How to Generate an SSH Keypair
Learn how to create an SSH keypair on Linux and use it for passwordless, secure login to remote Linux servers
Many deployment tools use SSH to connect with, and install software on target hosts. In some cases, they insist that SSH be enabled with passwordless login, using public/private keypairs.
This kind of login is seamless — instead of asking for a password, the server accepts an encrypted copy of the user’s private key and compares this with the user’s public key, normally stored on the server in a file called authorized_keys in the user’s /home/user/.ssh directory.
ssh -i ~/.ssh/id_rsa
The private key is often called id_rsa, and is canonically stored in the user’s .ssh directory on the server as well.
To generate an SSH keypair, all you need is a computer or virtual machine running a Linux distribution (in this tutorial, we’re using Ubuntu). This is likely a machine you’re using for container development and/or managing deployments of “big software” on remote servers. If you don’t have such a machine, we have a quick tutorial for building one.

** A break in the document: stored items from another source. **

(** ** Properties *)

(** C40: Where the chunks of a key go.  Setting up the operations of a stripe that is not wider than the cluster binds
    chunk [i] to connection [(h + 1 + i) mod nconn], [h] being the 32-bit hash of the key and [h + 1] taken in 32 bits: the
    connections are consecutive, and distinct.  A read that sets up the data chunks first and the parities later arrives at the same operations
    as the write of the whole stripe, provided the 32-bit index does not wrap around in between.  The hash is the published
    algorithm on its test vectors, and no byte of the key is ignored: changing bytes within one group of four,
    counted from the front, always changes the hash. *)
Theorem stripe_placement {D} nconn key nData nParity (o : KineticClusterOperation D) :
  (0 < nconn)%nat -> Z.of_nat nconn < 2 ^ 32 -> (nData + nParity <= nconn)%nat ->
  let h := Murmur.MurmurHash3_x86_32 key 0 in
  exists conns, expandStripe nconn key (nData + nParity) 0 o =
      (Ret tt, mkOperation (operations o ++ (mkOp None None <$> conns)) (op_sync o) (op_env o)) /\
    length conns = (nData + nParity)%nat /\ NoDup conns /\
    (forall i, (i < nData + nParity)%nat -> conns !! i = Some (Z.to_nat ((u32 (h + 1) + Z.of_nat i) mod Z.of_nat nconn))) /\
    (h + Z.of_nat nData + 1 < 2 ^ 32 ->
     (expandStripe nconn key nData 0;; expandStripe nconn key nParity nData) o = expandStripe nconn key (nData + nParity) 0 o) /\
    (forall p group group' rest, key = p ++ group ++ rest -> (length p mod 4 = 0)%nat ->
     length group = length group' -> group <> group' -> length group = 4%nat \/ (length group < 4)%nat /\ rest = [] ->
     Murmur.MurmurHash3_x86_32 (p ++ group' ++ rest) 0 <> h) /\
    Murmur.MurmurHash3_x86_32 (str "test") 0 = 0xba6bd213 /\ Murmur.MurmurHash3_x86_32 (str "Hello, world!") 0 = 0xc0363e43.
Proof.
  intros Hn Hw Hs h. pose proof (MurmurHash3_range key) as Hh. fold h in Hh.
  assert (stripe_start key 0 = h) as Hstart by (unfold stripe_start; rewrite Z.add_0_r; by apply u32_small).
  exists (ring nconn (u32 (h + 1)) (nData + nParity)). rewrite !expandStripe_spec, Hstart, stripe_indices_ring by done. split_and!.
  - done.
  - unfold ring. by rewrite length_fmap, length_seq.
  - by apply ring_NoDup.
  - intros i Hi. by apply ring_lookup.
  - intros Hnw. rewrite (bind_ret _ _ _ _ _ (expandStripe_spec nconn key nData 0 o Hn)), expandStripe_spec, Hstart, !stripe_indices_ring by done.
    cbn [operations op_sync op_env]. rewrite <- app_assoc, <- fmap_app. do 4 f_equal. rewrite <- ring_app. f_equal. apply ring_mod.
    unfold stripe_start. fold h. rewrite !u32_small by (rewrite ?u32_small; lia). f_equal. lia.
  - intros p group group' rest Ek Hp Hl Hne Hend. unfold h. rewrite Ek. apply murmur_sensitive; [done|done|by intros ->|].
    by rewrite <- Hl.
  - by vm_compute.
  - by vm_compute.
Qed.

Lemma stripe_placement_witness :
  let key := str "C1:data:f_0000000000" in
  exists conns, expandStripe 10 key 6 0 (new_operation (Simulator.fresh 10)) =
      (Ret tt, mkOperation (mkOp None None <$> conns) 0 (Simulator.fresh 10)) /\ NoDup conns /\
    Murmur.MurmurHash3_x86_32 (str "C1:data:f_0000000001") 0 <> Murmur.MurmurHash3_x86_32 key 0.
Proof.
  intros key. destruct (stripe_placement 10 key 4 2 (new_operation (Simulator.fresh 10))) as (conns & E & _ & Hn & _ & _ & Hh & _); [lia..|].
  exists conns. split_and!; [exact E|exact Hn|]. by apply (Hh (str "C1:data:f_000000") (str "0000") (str "0001") []); [| | | |left].
Defined.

To inject an SSH key into a remote server and set it up for passwordless login, you need a remote server or virtual machine running a Linux server distribution (in this tutorial, we’re using Ubuntu Server). If you don’t have such a server, we have a quick tutorial for building one of these, as well.
Step 1: Generate an SSH keypair on your development machine
Begin by creating an .ssh directory on your bootstrap machine, if this doesn’t already exist.
mkdir –p $HOME/.ssh
Change permissions on this directory:
sudo chmod 0700 $HOME/.ssh
Move into the .ssh directory and run the ssh-keygen utility to create a high-security keypair:
cd .ssh ssh–keygen –t rsa 4096
This will create files called id_rsa (private key) and id_rsa.pub (public key). Then change the permissions on the private key:
sudo chmod 0600 id_rsa
Step 2: Copy the public key to your remote server
Setup steps complete, you can now copy your public key to your remote server on its IP address.
The remote server will ask for your password before permitting the action to complete.
Thereafter, you should be able to ssh to this host without a password:
ssh -i ~/.ssh/id_rsa
Often, in such situations, the next step would be to disable SSH password access on the server, but this is probably unnecessary for servers running on a closed private network.